FIG. 7 is a schematic system diagram of a modified example of the embodiment of FIG.

FIG. 8 is a schematic system diagram of one prior art mobile communication system using an optical repeater booster system.

FIG. 9 is a schematic system diagram of another conventional mobile communication system using a leaky coaxial cable relay booster system.

FIG. 10 is a schematic system diagram of still another conventional mobile communication system using a radio relay system.

FIG. 11 is a schematic system diagram of still another conventional mobile communication system using an optical repeater cell system.

[Explanation of symbols]

 10 cell 12 base station 14 mobile phone 16 radio dead zone 18 forward base station 20 relay antenna 22 relay device 100A cell 100B cell 120 base station 160 radio dead zone 180 forward base station 200 relay antenna 220 relay device A1 to A3 antenna A18 antenna A120 antenna A180 Antenna C1 to C3 Optical cable S1 to S6 Sector 300 Radio or forward base station 314 Mobile phone 320 Optical repeater 322 Base station optical radio frequency transceiver 324 Mobile station optical radio frequency transceiver 326 Duplexer 330 Radio dead zone 340 Leaky coaxial cable 342 Repeater amplifier 350 Building 352 Reflector 360 Optical transmission device 361 Forward base station A324 Antenna A342 Antenna C300 Optical cable

 ─────────────────────────────────────────────────── ─── Continuation of front page (72) Inventor Hirofumi Yoneyama 2-6-1, Marunouchi, Chiyoda-ku, Tokyo Furukawa Electric Co., Ltd.

Claims (5)

[Claims] 1. A forward base station is installed in a radio dead zone in a specific sector in the same cell of a plurality of cells obtained by dividing a service area, and the forward base station in the radio dead zone is provided in the same cell.

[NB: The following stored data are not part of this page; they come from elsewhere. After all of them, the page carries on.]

(* ===== verification/SolanaRpc.v ===== *)
(** * The Solana client: [internal/chain/solana/rpc/methods.go]

    The methods of the client over [RpcClient], and the client as the adapter uses it.
    Objects of parameters have their members in the order of their names, as maps are
    written. *)

From Stdlib Require Import ZArith String Ascii Lia.
From stdpp Require Import base option strings gmap list.
From S2P Require Import Prelude Retry JsonTree RpcClient SolanaAdapter.

Open Scope Z_scope.
Open Scope go_scope.

(** ** Messages *)

(** The error, memo and status of a signature are decoded and not used. *)
Definition read_SignatureInfo : json -> option rpcSignatureInfo := read_struct (fun ms =>
  signature ← read_string (field "signature" ms); slot ← read_int64 (field "slot" ms);
  time ← read_int64_ptr (field "blockTime" ms); _ ← read_string_ptr (field "memo" ms);
  _ ← read_string_ptr (field "confirmationStatus" ms);
  Some {| si_Signature := signature; si_Slot := slot; si_BlockTime := time |}).

Definition read_BlockTransaction : json -> option BlockTransaction := read_struct (fun ms =>
  Some {| bx_Transaction := field "transaction" ms; bx_Meta := field "meta" ms |}).

Definition read_BlockResult : json -> option BlockResult := read_struct (fun ms =>
  _ ← read_string (field "blockhash" ms); _ ← read_string (field "previousBlockhash" ms); _ ← read_int64 (field "parentSlot" ms);
  time ← read_int64_ptr (field "blockTime" ms); txs ← read_slice read_BlockTransaction (field "transactions" ms);
  Some {| br_BlockTime := time; br_Transactions := txs |}).

Definition typed_error (e : RPCError) : go_error := ESolanaRPC (re_Code e) (re_Message e).

Definition buildGetTransactionParams (signature : string) : list json :=
  [JString signature;
   JObject [("commitment", JString "confirmed"); ("encoding", JString "jsonParsed"); ("maxSupportedTransactionVersion", JNumber "0")]].

Definition signatures_config (opts : GetSignaturesOpts) : json :=
  JObject ((if str_empty (go_Before opts) then [] else [("before", JString (go_Before opts))]) ++
           [("commitment", JString "confirmed")] ++
           (if 0 <? go_Limit opts then [("limit", JNumber (show_Z (go_Limit opts)))] else []) ++
           (if str_empty (go_Until opts) then [] else [("until", JString (go_Until opts))])).

(** The options of [GetBlock]; empty ones take the default. *)
Record GetBlockOpts := { gb_Commitment : string; gb_TransactionDetails : string }.

Definition or_default (d : string) (s : string) : string := if str_empty s then d else s.

Definition block_config (opts : option GetBlockOpts) : json :=
  JObject [("commitment", JString (from_option (fun o => or_default "confirmed" (gb_Commitment o)) "confirmed" opts));
           ("encoding", JString "jsonParsed"); ("maxSupportedTransactionVersion", JNumber "0");
           ("transactionDetails", JString (from_option (fun o => or_default "full" (gb_TransactionDetails o)) "full" opts))].

(** ** Methods *)

Section Methods.
Context (post : json -> http_result) (wait : Z -> option go_error) (json_error : go_error).
(** The counter of the client at the call. *)
Context (id : Z).

Definition rpc_GetSlot (commitment : string) : result go_error Z :=
  single post wait typed_error json_error id "getSlot" [JObject [("commitment", JString commitment)]] "getSlot"
    (required json_error (fun j => read_int64 (Some j)) "unmarshal slot").

Definition rpc_GetSignaturesForAddress (address : string) (opts : GetSignaturesOpts) : result go_error (list rpcSignatureInfo) :=
  single post wait typed_error json_error id "getSignaturesForAddress" [JString address; signatures_config opts] "getSignaturesForAddress"
    (required json_error (fun j => read_slice read_SignatureInfo (Some j)) "unmarshal signatures").

Definition rpc_GetTransaction (signature : string) : result go_error RawMessage :=
  single post wait typed_error json_error id "getTransaction" (buildGetTransactionParams signature) ("getTransaction(" +:+ signature +:+ ")") (fun raw => Ok raw).

Definition rpc_GetTransactions (signatures : list string) : result go_error (list RawMessage) :=
  batch post typed_error json_error id "getTransaction" buildGetTransactionParams
    (fun signature => "getTransaction(" +:+ signature +:+ ")") (fun _ raw => Ok raw) signatures.

(** A skipped slot is null, or has no result at all. *)
Definition rpc_GetBlock (slot : Z) (opts : option GetBlockOpts) : result go_error (option BlockResult) :=
  single post wait typed_error json_error id "getBlock" [JNumber (show_Z slot); block_config opts] ("getBlock(" +:+ show_Z slot +:+ ")")
    (fun raw => match raw with
                | None => Ok None
                | Some j => nullable json_error read_BlockResult ("unmarshal block(" +:+ show_Z slot +:+ ")") (Some j)
                end).

(** The client of the adapter, which passes no options to [GetBlock]. *)
Definition solana_client : RPCClient :=
  {| GetSlot := rpc_GetSlot; GetSignaturesForAddress := rpc_GetSignaturesForAddress; GetTransaction := rpc_GetTransaction;
     GetTransactions := Some rpc_GetTransactions; GetBlock := fun slot => rpc_GetBlock slot None |}.
End Methods.
(** * PythonBattleGame: turn queue, minimax playstyles and skill decision tree

    A shallow embedding of [a2_battle_queue.py], [a2_playstyle.py],
    [a2_skill_decision_tree.py] and the skills of [a2_skills.py] that hold no
    decision tree.  Python objects live in an explicit store
    (characters, queues and search nodes are addressed by reference), methods
    are computations in a state-and-exception monad, and unbounded recursion
    and loops carry a fuel argument. *)

From Stdlib Require Import ZArith Lia List Bool.
From stdpp Require Import base list.

Set Warnings "-register-all".

Local Open Scope Z_scope.

(** Python truthiness of an optional list: [None] and [[]] are falsy. *)
Definition truthy {A : Type} (l : option (list A)) : bool :=
  match l with
  | Some (_ :: _) => true
  | _ => false
  end.

(** The test [x is None]. *)
Definition is_None {A : Type} (o : option A) : bool :=
  match o with None => true | Some _ => false end.

(** The skill classes of [a2_skills.py] that hold a cost and a damage and
    nothing else; a skill object is identified with its class. *)
Inductive SkillClass : Type :=
| MageAttack | MageSpecial | RogueAttack | RogueSpecial
| VampireAttack | VampireSpecial | SorcererSpecial.

(** ** Part I: the skill decision tree ([a2_skill_decision_tree.py]) *)

Module SkillTree.
Section Tree.

(** The skill carried by a node and the characters the conditions look at
    are collaborators of the tree; it never inspects them itself. *)
Context {Skill Character : Type}.

(** [SkillDecisionTree]: the four attributes set by [__init__].  The
    attribute [children] is kept as an optional list because
    [get_possible_skills] tests it against [None]. *)
Inductive SkillDecisionTree : Type :=
| Tree (value : Skill) (condition : Character -> Character -> bool)
       (priority : Z) (children : option (list SkillDecisionTree)).

Definition value (t : SkillDecisionTree) : Skill :=
  match t with Tree v _ _ _ => v end.

Definition condition (t : SkillDecisionTree) : Character -> Character -> bool :=
  match t with Tree _ c _ _ => c end.

Definition priority (t : SkillDecisionTree) : Z :=
  match t with Tree _ _ p _ => p end.

Definition children (t : SkillDecisionTree) : option (list SkillDecisionTree) :=
  match t with Tree _ _ _ ch => ch end.

(** [SkillDecisionTree.__init__]:
    [self.children = children[:] if children else []]. *)
Definition __init__ (value : Skill) (condition : Character -> Character -> bool)
    (priority : Z) (children : option (list SkillDecisionTree)) : SkillDecisionTree :=
  Tree value condition priority
       (if truthy children then children else Some []).

(** A node is a leaf when it has no subtree. *)
Definition is_leaf (t : SkillDecisionTree) : bool := negb (truthy (children t)).

(** [SkillDecisionTree.get_possible_skills].  The test [self is None] of the
    source cannot succeed inside a method call and is omitted; the last
    branch (summing over a [None] child list) is excluded by the test before
    it. *)
Fixpoint get_possible_skills (self : SkillDecisionTree)
    (caster target : Character) : list SkillDecisionTree :=
  match self with
  | Tree _ cond _ ch =>
      if negb (cond caster target) || is_None ch then [self]
      else
        match ch with
        | Some l =>
            concat (map (fun child => get_possible_skills child caster target) l)
        | None => []
        end
  end.

(** The loop of [pick_skill]: keep the node seen so far unless a later one has
    a strictly smaller priority number. *)
Definition lower_priority (best x : SkillDecisionTree) : SkillDecisionTree :=
  if priority x <? priority best then x else best.

(** [SkillDecisionTree.pick_skill]. *)
Definition pick_skill (self : SkillDecisionTree)
    (caster target : Character) : option Skill :=
  match get_possible_skills self caster target with
  | [] => None
  | first :: rest =>
      Some (value (fold_left lower_priority (first :: rest) first))
  end.

(** Number of nodes, used to show a node is never among the candidates found
    below it. *)
Fixpoint size (t : SkillDecisionTree) : nat :=
  match t with
  | Tree _ _ _ None => 1
  | Tree _ _ _ (Some l) =>
      S ((fix total (l : list SkillDecisionTree) : nat :=
            match l with
            | [] => O
            | x :: l' => (size x + total l')%nat
            end) l)
  end.

(** *** Properties of the tree *)

Lemma fold_lower_priority (l : list SkillDecisionTree) (best : SkillDecisionTree) :
  (fold_left lower_priority l best = best \/
   In (fold_left lower_priority l best) l) /\
  priority (fold_left lower_priority l best) <= priority best /\
  (forall m, In m l -> priority (fold_left lower_priority l best) <= priority m).
Proof.
  revert best. induction l as [|x l IH]; intros best; simpl.
  - repeat split; [now left | lia | tauto].
  - destruct (IH (lower_priority best x)) as (Hmem & Hle & Hall).
    assert (Hstep : priority (lower_priority best x) <= priority best /\
                    priority (lower_priority best x) <= priority x /\
                    (lower_priority best x = best \/ lower_priority best x = x)).
    { unfold lower_priority. destruct (Z.ltb_spec (priority x) (priority best)).
      - repeat split; [lia | lia | now right].
      - repeat split; [lia | lia | now left]. }
    destruct Hstep as (Hb & Hx & Hwhich).
    repeat split.
    + destruct Hmem as [Heq | Hin]; [| now right; right].
      rewrite Heq. destruct Hwhich as [-> | ->]; [now left | now right; left].
    + lia.
    + intros m [<- | Hm]; [lia | now apply Hall].
Qed.

Lemma size_positive (t : SkillDecisionTree) : (0 < size t)%nat.
Proof. destruct t as [v c p [l|]]; simpl; lia. Qed.

(** Induction over a tree with the hypothesis available for every subtree. *)
Fixpoint tree_induction (P : SkillDecisionTree -> Prop)
    (step : forall v c p ch,
        match ch with
        | Some l => Forall P l
        | None => True
        end -> P (Tree v c p ch))
    (t : SkillDecisionTree) {struct t} : P t :=
  match t with
  | Tree v c p ch =>
      step v c p ch
        (match ch as o return (match o with
                               | Some l => Forall P l
                               | None => True
                               end) with
         | Some l =>
             (fix all (l : list SkillDecisionTree) : Forall P l :=
                match l with
                | [] => @ListDef.Forall_nil _ P
                | x :: l' =>
                    @ListDef.Forall_cons _ P x l' (tree_induction P step x) (all l')
                end) l
         | None => I
         end)
  end.

(** A candidate found in a tree is no larger than the tree. *)
Lemma candidate_size (t : SkillDecisionTree) (caster target : Character) :
  forall n, In n (get_possible_skills t caster target) -> (size n <= size t)%nat.
Proof.
  induction t as [v c p ch IH] using tree_induction.
  intros n Hn. cbn [get_possible_skills] in Hn.
  destruct (negb (c caster target) || is_None ch) eqn:Htest.
  - destruct Hn as [<- | []]. lia.
  - destruct ch as [l|]; [| destruct Hn].
    clear Htest. revert IH Hn. induction l as [|x l IHl]; intros IH Hn; [destruct Hn |].
    cbn [map concat] in Hn. apply in_app_or in Hn.
    apply Forall_cons in IH. destruct IH as [Hx Hl].
    destruct Hn as [Hn | Hn].
    + specialize (Hx n Hn). simpl. lia.
    + specialize (IHl Hl Hn). simpl in IHl |- *. lia.
Qed.

(** A node whose condition fails is its own and only candidate. *)
Lemma get_possible_skills_condition_false (t : SkillDecisionTree)
    (caster target : Character) :
  condition t caster target = false ->
  get_possible_skills t caster target = [t].
Proof. destruct t as [v c p ch]; simpl. intros ->. reflexivity. Qed.

(** A node whose condition holds and that has subtrees hands over to them and
    is not a candidate itself. *)
Lemma get_possible_skills_descend (t : SkillDecisionTree)
    (caster target : Character) (l : list SkillDecisionTree) :
  condition t caster target = true ->
  children t = Some l ->
  get_possible_skills t caster target =
    concat (map (fun child => get_possible_skills child caster target) l) /\
  ~ In t (get_possible_skills t caster target).
Proof.
  destruct t as [v c p ch]; cbn [condition children]. intros Hc ->.
  assert (E : get_possible_skills (Tree v c p (Some l)) caster target =
              concat (map (fun child => get_possible_skills child caster target) l)).
  { cbn [get_possible_skills]. rewrite Hc. reflexivity. }
  split; [exact E |].
  intros Hin. rewrite E in Hin.
  apply in_concat in Hin. destruct Hin as (cands & Hc1 & Hc2).
  apply in_map_iff in Hc1. destruct Hc1 as (child & <- & Hchild).
  pose proof (candidate_size child caster target _ Hc2) as Hsz.
  assert (Hlt : (size child < size (Tree v c p (Some l)))%nat).
  { cbn [size]. clear -Hchild. induction l as [|x l IH]; [destruct Hchild |].
    destruct Hchild as [-> | Hin]; [lia | specialize (IH Hin); lia]. }
  lia.
Qed.
(** *** A step up and a step down *)

Lemma dict_set_twice {V} (k : string) (v v' : V) (d : dict V) :
  dict_set k v' (dict_set k v d) = dict_set k v' d.
Proof.
  induction d as [|[k' x] d IH]; cbn [dict_set].
  - now rewrite String.eqb_refl.
  - destruct (String.eqb k k') eqn:E; cbn [dict_set]; rewrite E;
      [reflexivity|now rewrite IH].
Qed.

Lemma dict_set_stored {V} (k : string) (v : V) (d : dict V) :
  dict_get k d = Some v -> dict_set k v d = d.
Proof.
  induction d as [|[k' x] d IH]; cbn [dict_get dict_set]; [discriminate|].
  destruct (String.eqb_spec k k') as [->|Hne].
  - intros [= ->]. reflexivity.
  - intros H. now rewrite IH.
Qed.

Lemma with_positions_same (s : UI.ServoKeyboard) :
  with_positions s (UI.positions s) = s.
Proof. destruct s; reflexivity. Qed.

Lemma out_prepend {S A} (t : list event) (r : res S A) :
  out (prepend t r) = out r.
Proof. reflexivity. Qed.

Lemma evs_prepend {S A} (t : list event) (r : res S A) :
  evs (prepend t r) = t ++ evs r.
Proof. reflexivity. Qed.

Lemma env_prepend {S A} (t : list event) (r : res S A) :
  env (prepend t r) = env r.
Proof. reflexivity. Qed.

Lemma out_mk {S A} (o : outcome A) (s : S) (t : list event) (w : world) :
  out (mkRes o s t w) = o.
Proof. reflexivity. Qed.

Lemma st_mk {S A} (o : outcome A) (s : S) (t : list event) (w : world) :
  st (mkRes o s t w) = s.
Proof. reflexivity. Qed.

Lemma evs_mk {S A} (o : outcome A) (s : S) (t : list event) (w : world) :
  evs (mkRes o s t w) = t.
Proof. reflexivity. Qed.

Lemma log_eq {S} (l : level) (msg : string) (s : S) (w : world) :
  log l msg s w = mkRes (Ret tt) s [Log l msg] w.
Proof. reflexivity. Qed.

(** X21: On a port that answers every call, the key [w] followed by the key [s]
    brings the selected servo back to where it was, after one command with
    the raised position and one with the old position, as long as the step
    up does not reach past 100. *)
Theorem step_up_then_down_restores (s : UI.ServoKeyboard) (w : world)
  (c : string) (p : Z) :
  dict_get (UI.current_servo s) (UI.servo_commands s) = Some c ->
  dict_get (UI.current_servo s) (UI.positions s) = Some p ->
  healthy w = true ->
  0 <= p -> 0 <= UI.step_size s -> p + UI.step_size s <= 100 ->
  out ((UI.handle_key "w" ;; UI.handle_key "s") s w) = Ret true /\
  st ((UI.handle_key "w" ;; UI.handle_key "s") s w) = s /\
  writes (evs ((UI.handle_key "w" ;; UI.handle_key "s") s w))
  = [command_line c (p + UI.step_size s); command_line c p].
Proof.
  intros Hc Hp Hw H0 Hstep H100.
  destruct (position_key_healthy "w"
              (fun p => Z.min 100 (p + UI.step_size s)) s w c p)
    as [Ho1 [Hs1 [Hw1 He1]]]; [cbn; tauto|assumption..|].
  set (r1 := UI.handle_key "w" s w) in *.
  set (s1 := with_positions s
               (dict_set (UI.current_servo s)
                  (Z.min 100 (p + UI.step_size s)) (UI.positions s))) in *.
  destruct (position_key_healthy "s"
              (fun p => Z.max 0 (p - UI.step_size s1)) s1 (env r1) c
              (Z.min 100 (p + UI.step_size s)))
    as [Ho2 [Hs2 [Hw2 He2]]];
    [cbn; tauto|exact Hc|apply dict_get_set_same|exact He1|].
  rewrite (bind_step (UI.handle_key "w") _ s w true s1 (evs r1) (env r1))
    by (apply res_intro; auto).
  rewrite out_prepend, st_prepend, evs_prepend.
  rewrite writes_app, Hw1, Hw2, Ho2, Hs2.
  clear Ho2 Hs2 Hw2 He2 Ho1 Hs1 Hw1 He1. clearbody r1.
  unfold s1, with_positions.
  cbn [UI.positions UI.servo_commands UI.current_servo UI.step_size].
  replace (Z.min 100 (p + UI.step_size s)) with (p + UI.step_size s) by lia.
  replace (Z.max 0 (p + UI.step_size s - UI.step_size s)) with p by lia.
  rewrite dict_set_twice, (dict_set_stored _ _ _ Hp).
  split; [reflexivity|]. split; [|reflexivity].
  destruct s; reflexivity.
Qed.

Lemma step_up_then_down_restores_witness :
  st ((UI.handle_key "w" ;; UI.handle_key "s") (head_at 95) (quiet []))
  = head_at 95.
Proof.
  exact (proj1 (proj2 (step_up_then_down_restores (head_at 95) (quiet [])
                         "G" 95 eq_refl eq_refl eq_refl
                         ltac:(lia) ltac:(cbn; lia) ltac:(cbn; lia)))).
Defined.

(** *** The preset that centres every servo *)

Lemma bind_cong {S A B} (m : M S A) (k1 k2 : A -> M S B) (s : S)
  (w : world) :
  (forall a s' w', k1 a s' w' = k2 a s' w') ->
  bind m k1 s w = bind m k2 s w.
Proof.
  intros H. unfold bind. destruct (out (m s w)); try reflexivity.
  rewrite H. reflexivity.
Qed.

Lemma for_each_cons {S A} (x : A) (xs : list A) (body : A -> M S unit) :
  UI.for_each (x :: xs) body = (body x ;; UI.for_each xs body).
Proof. reflexivity. Qed.

(** The loop of [center_all_servos] is the loop of a preset whose entries
    all ask for 50. *)
Lemma center_loop_as_preset (xs : list string) (s : UI.ServoKeyboard)
  (w : world) :
  UI.for_each xs
    (fun servo =>
       UI.set_position servo 50 ;;
       UI.send_servo_command servo ;;
       sleep 150) s w
  = UI.for_each (map (fun name => (name, 50)) xs)
      (fun '(servo, pos) =>
         UI.set_position servo pos ;;
         UI.send_servo_command servo ;;
         sleep 150) s w.
Proof.
  revert s w. induction xs as [|x xs IH]; intros s w; cbn [map UI.for_each];
    [reflexivity|].
  apply (bind_cong
           (UI.set_position x 50 ;; UI.send_servo_command x ;; sleep 150)).
  intros _ s' w'. apply IH.
Qed.

(** X22: On a port that answers every call, [center_all_servos] sends one
    command per servo, in the order of declaration and each with the
    position 50, stores 50 for every servo and leaves the selection as it
    is. *)
Theorem center_preset_writes_in_order (s : UI.ServoKeyboard) (w : world) :
  UI.servo_commands s = UI.command_table ->
  dict_keys (UI.positions s) = servo_names ->
  healthy w = true ->
  out (UI.center_all_servos s w) = Ret tt /\
  writes (evs (UI.center_all_servos s w)) = center_lines /\
  UI.positions (st (UI.center_all_servos s w)) = UI.initial_positions /\
  UI.current_servo (st (UI.center_all_servos s w)) = UI.current_servo s.
Proof.
  intros Hc Hk Hw. unfold UI.center_all_servos. rewrite bind_get, Hk.
  assert (H : sent
                (with_positions s
                   (fold_left apply_entry
                      (map (fun name => (name, 50)) servo_names)
                      (UI.positions s)))
                (map preset_line (map (fun name => (name, 50)) servo_names))
                (UI.for_each servo_names
                   (fun servo =>
                      UI.set_position servo 50 ;;
                      UI.send_servo_command servo ;;
                      sleep 150) s w)).
  { rewrite center_loop_as_preset.
    apply preset_loop_healthy; [exact Hc| |exact Hw].
    intros name pos Hin. apply in_map_iff in Hin.
    destruct Hin as [x [[= <- _] Hx]]. exact Hx. }
  destruct H as [Ho Hs Hwr He].
  match type of Ho with
  | out (?loop s w) = _ =>
      rewrite (bind_step loop _ s w tt (st (loop s w)) (evs (loop s w))
                 (env (loop s w))) by (apply res_intro; auto)
  end.
  rewrite out_prepend, st_prepend, evs_prepend.
  rewrite log_eq, ?out_mk, ?st_mk, ?evs_mk.
  rewrite writes_app, Hwr, Hs. cbn [writes]. rewrite List.app_nil_r.
  cbn [with_positions UI.positions UI.current_servo].
  destruct (known_positions _ Hk) as [v1 [v2 [v3 [v4 [v5 [v6 [v7 ->]]]]]]].
  split; [reflexivity|]. split; [vm_compute; reflexivity|].
  split; [vm_compute; reflexivity|reflexivity].
Qed.

Lemma center_preset_writes_in_order_witness :
  writes (evs (UI.center_all_servos (head_at 80) (quiet [])))
  = [ command_line "G" 50; command_line "T" 50; command_line "B" 50;
      command_line "U" 50; command_line "E" 50; command_line "L" 50;
      command_line "R" 50 ].
Proof.
  exact (proj1 (proj2 (center_preset_writes_in_order (head_at 80) (quiet [])
                         eq_refl eq_refl eq_refl))).
Defined.
(** C5, as amended: when the confidence a wrapper reads from the reply is
    a number, [null] or absent, the confidence it reports lies in [0,1]
    (for [analyzeTranscriptionContent]: whenever it returns a result); a
    number above 1 is reported as 1 and a number below 0 as 0; an absent
    confidence is reported as
    the default of the operation, 0.5 for analyze and detect-language and
    0.8 for enhance. *)
Theorem confidence_clamped_when_numeric
  (transcription question text targetLanguage : value) (r : reply) :
  numeric_or_missing (confidence_read OpenAI.parse_reply r) = true ->
  (forall a,
      OpenAI.analyzeTranscriptionContent transcription question r = Return a ->
      in_unit (a_confidence a) = true)
  /\ (exists d, OpenAI.detectLanguageFromText text r = Return d
                /\ in_unit (d_confidence d) = true)
  /\ (exists e, OpenAI.enhanceTranscriptionText text targetLanguage r = Return e
                /\ in_unit (e_confidence e) = true)
  /\ (forall props x,
         r = object_reply props ->
         lookup "confidence" props = VNum x -> SFltb one x = true ->
         (exists a, OpenAI.analyzeTranscriptionContent transcription question r
                    = Return a /\ a_confidence a = one)
         /\ (exists d, OpenAI.detectLanguageFromText text r = Return d
                       /\ d_confidence d = one)
         /\ (exists e, OpenAI.enhanceTranscriptionText text targetLanguage r
                       = Return e /\ e_confidence e = one))
  /\ (forall props x,
         r = object_reply props ->
         lookup "confidence" props = VNum x -> SFltb x zero = true ->
         (exists a, OpenAI.analyzeTranscriptionContent transcription question r
                    = Return a /\ a_confidence a = zero)
         /\ (exists d, OpenAI.detectLanguageFromText text r = Return d
                       /\ d_confidence d = zero)
         /\ (exists e, OpenAI.enhanceTranscriptionText text targetLanguage r
                       = Return e /\ e_confidence e = zero))
  /\ (forall props,
         r = object_reply props ->
         lookup "confidence" props = VUndefined ->
         (exists a, OpenAI.analyzeTranscriptionContent transcription question r
                    = Return a /\ a_confidence a = c_0_5)
         /\ (exists d, OpenAI.detectLanguageFromText text r = Return d
                       /\ d_confidence d = c_0_5)
         /\ (exists e, OpenAI.enhanceTranscriptionText text targetLanguage r
                       = Return e /\ e_confidence e = c_0_8)).
Proof.
  intros Hnum.
  unfold confidence_read in Hnum.
  unfold OpenAI.analyzeTranscriptionContent, OpenAI.detectLanguageFromText,
    OpenAI.enhanceTranscriptionText.
  repeat split.
  - intros a. destruct (OpenAI.parse_reply r) as [v | e]; simpl in *;
      [ | discriminate].
    destruct (get v "answer") as [ans | e1] eqn:E1; simpl; [ | discriminate].
    destruct v; simpl in *; try discriminate;
      intros H; injection H as <-; simpl;
      apply clamp_confidence_in_unit; auto.
  - destruct (OpenAI.parse_reply r) as [v | e]; simpl in *;
      [ | eexists; split; reflexivity].
    destruct v; simpl in *; eexists; split; try reflexivity; simpl;
      try apply clamp_confidence_in_unit; auto.
  - destruct (OpenAI.parse_reply r) as [v | e]; simpl in *;
      [ | eexists; split; reflexivity].
    destruct v; simpl in *; eexists; split; try reflexivity; simpl;
      try apply clamp_confidence_in_unit; auto.
  - subst r. simpl. rewrite H0. eexists; split; [reflexivity | ].
    simpl. apply clamp_confidence_above_one; assumption.
  - subst r. simpl. rewrite H0. eexists; split; [reflexivity | ].
    simpl. apply clamp_confidence_above_one; assumption.
  - subst r. simpl. rewrite H0. eexists; split; [reflexivity | ].
    simpl. apply clamp_confidence_above_one; assumption.
  - subst r. simpl. rewrite H0. eexists; split; [reflexivity | ].
    simpl. apply clamp_confidence_below_zero; assumption.
  - subst r. simpl. rewrite H0. eexists; split; [reflexivity | ].
    simpl. apply clamp_confidence_below_zero; assumption.
  - subst r. simpl. rewrite H0. eexists; split; [reflexivity | ].
    simpl. apply clamp_confidence_below_zero; assumption.
  - subst r. simpl. rewrite H0. eexists; split; reflexivity.
  - subst r. simpl. rewrite H0. eexists; split; reflexivity.
  - subst r. simpl. rewrite H0. eexists; split; reflexivity.
Qed.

A mobile communication system characterized by branching and transmitting a radio frequency signal of a frequency assigned to a sector other than a specific sector. 2. A forward base station is installed in a radio dead zone within a specific cell among a plurality of cells obtained by dividing a service area, and the forward base station in the radio dead zone is assigned to the specific cell. A mobile communication system, which branches and transmits a radio frequency signal of another cell to which a frequency different from the frequency is assigned. 3. A forward base station is installed in a radio dead zone in a specific sector in the same cell of a plurality of cells obtained by dividing a service area, and the forward base station in the radio dead zone is assigned to the specific sector. A mobile communication system, which branches and transmits a radio frequency signal of a sector in another cell to which a frequency different from the assigned frequency is assigned. 4. The mobile communication system according to claim 1, wherein the forward base station transmits the radio frequency through a relay device having a relay antenna in the other cell or sector. A mobile communication system, wherein a signal is transmitted. 5. The mobile communication system according to claim 1, wherein the forward base station is capable of adjusting the intensity of radio waves transmitted and received by the forward base station. Mobile communication system.